[Provided records]

(* ===== verification/Locks.v ===== *)
(** [common/locks.c], [common/locks.asm], [common/spinlock.h]: interrupt-flag
    critical sections and the try-lock spinlocks whose failure the kernel treats
    as a concurrency bug. *)
From S2P Require Import Prelude.

Definition EFLAGS_IF : Z := Z.shiftl 1 9.

(** The processor's flags register is the state of [cli] and [sti]. *)
Definition cli (eflags : Z) : Z := Z.ldiff eflags EFLAGS_IF.
Definition sti (eflags : Z) : Z := Z.lor eflags EFLAGS_IF.

Definition interrupts_enabled (eflags : Z) : bool := nz (Z.land eflags EFLAGS_IF).

Definition disable_if (eflags : Z) : Z * Z :=
  let result := if nz (Z.land eflags EFLAGS_IF) then 1 else 0 in
  (result, cli eflags).

Definition restore_if (eflags state : Z) : Z := if nz state then sti eflags else cli eflags.

(** [lock cmpxchg]: returns the old value and the new contents of the word. *)
Definition cmpxchg (dest exchange compare : Z) : Z * Z :=
  if dest =? compare then (compare, exchange) else (dest, dest).

Definition SPINLOCK_INIT : Z := 0.

Definition spinlock_try_lock (l : Z) : bool * Z :=
  let '(result, l') := cmpxchg l 1 0 in (result =? 0, l').

Definition spinlock_try_unlock (l : Z) : bool * Z :=
  let '(result, l') := cmpxchg l 0 1 in (result =? 1, l').

(** The macros [checked_lock] and [checked_unlock]. *)
Definition checked_lock (l : Z) : outcome Z :=
  let '(locked, l') := spinlock_try_lock l in if locked then Ret l' else Fault FPanic.
Definition checked_unlock (l : Z) : outcome Z :=
  let '(locked, l') := spinlock_try_unlock l in if locked then Ret l' else Fault FPanic.

Lemma EFLAGS_IF_bit e n : 0 <= n -> Z.testbit EFLAGS_IF n = (n =? 9) /\
  interrupts_enabled e = Z.testbit e 9.
Proof.
  intros Hn. unfold EFLAGS_IF, interrupts_enabled, nz. rewrite Z.shiftl_1_l. split.
  - rewrite Z.pow2_bits_eqb by lia. apply Z.eqb_sym.
  - destruct (Z.testbit e 9) eqn:E.
    + apply negb_true_iff, Z.eqb_neq. intros H0.
      assert (Z.testbit (Z.land e (2 ^ 9)) 9 = true) as Hb.
      { by rewrite Z.land_spec, E, Z.pow2_bits_true by lia. }
      unfold EFLAGS_IF in H0. rewrite Z.shiftl_1_l in H0. by rewrite H0, Z.bits_0 in Hb.
    + apply negb_false_iff, Z.eqb_eq. apply Z.bits_inj'. intros m Hm.
      unfold EFLAGS_IF. rewrite Z.shiftl_1_l, Z.land_spec, Z.bits_0, Z.pow2_bits_eqb by lia.
      destruct (9 =? m) eqn:Em; breflect; [subst; by rewrite E|apply andb_false_r].
Qed.

Lemma sti_bits e n : 0 <= n -> Z.testbit (sti e) n = (n =? 9) || Z.testbit e n.
Proof.
  intros. unfold sti. rewrite Z.lor_spec. rewrite (proj1 (EFLAGS_IF_bit e n H)).
  apply orb_comm.
Qed.

Lemma cli_bits e n : 0 <= n -> Z.testbit (cli e) n = negb (n =? 9) && Z.testbit e n.
Proof.
  intros. unfold cli. rewrite Z.ldiff_spec. rewrite (proj1 (EFLAGS_IF_bit e n H)).
  apply andb_comm.
Qed.

(** A critical section ends with the flags register it started with, whether or
    not interrupts were enabled; so critical sections nest. *)
Lemma critical_section_restores e :
  let '(ifstate, e1) := disable_if e in
  interrupts_enabled e1 = false /\ restore_if e1 ifstate = e.
Proof.
  unfold disable_if, restore_if. fold (interrupts_enabled e).
  rewrite (proj2 (EFLAGS_IF_bit (cli e) 0 ltac:(lia))), cli_bits by lia.
  rewrite (proj2 (EFLAGS_IF_bit e 0 ltac:(lia))). split; [done|].
  apply Z.bits_inj'. intros n Hn.
  destruct (Z.testbit e 9) eqn:E; simpl; rewrite ?sti_bits, ?cli_bits by lia;
    destruct (n =? 9) eqn:En; breflect; subst; simpl; rewrite ?E; done.
Qed.

Lemma lock_unlock l l1 : spinlock_try_lock l = (true, l1) -> spinlock_try_unlock l1 = (true, 0).
Proof.
  unfold spinlock_try_lock, spinlock_try_unlock, cmpxchg.
  destruct (l =? 0) eqn:E; simpl; intros; simplify_eq; [done|]. congruence.
Qed.

Lemma lock_held l l1 : spinlock_try_lock l = (true, l1) ->
  l1 = 1 /\ spinlock_try_lock l1 = (false, 1).
Proof.
  unfold spinlock_try_lock, cmpxchg.
  destruct (l =? 0) eqn:E; simpl; intros; simplify_eq; [done|]. congruence.
Qed.

Lemma checked_lock_unlock l l1 : checked_lock l = Ret l1 -> l = 0 /\ checked_unlock l1 = Ret 0.
Proof.
  unfold checked_lock, checked_unlock.
  destruct (spinlock_try_lock l) as [b l'] eqn:E. destruct b; [|done]. intros [= <-].
  pose proof (lock_unlock _ _ E) as ->. split; [|done].
  unfold spinlock_try_lock, cmpxchg in E. destruct (l =? 0) eqn:E0; simplify_eq/=; by breflect.
Qed.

[/Provided records]

Your task ▸ Among the entries above, copy exactly only the lines starting with the one containing "Definition restore_if (eflags" and going through the one containing "Definition SPINLOCK_INIT : Z := 0.", both ends included.

Result for this exercise ▸
Definition restore_if (eflags state : Z) : Z := if nz state then sti eflags else cli eflags.

(** [lock cmpxchg]: returns the old value and the new contents of the word. *)
Definition cmpxchg (dest exchange compare : Z) : Z * Z :=
  if dest =? compare then (compare, exchange) else (dest, dest).

Definition SPINLOCK_INIT : Z := 0.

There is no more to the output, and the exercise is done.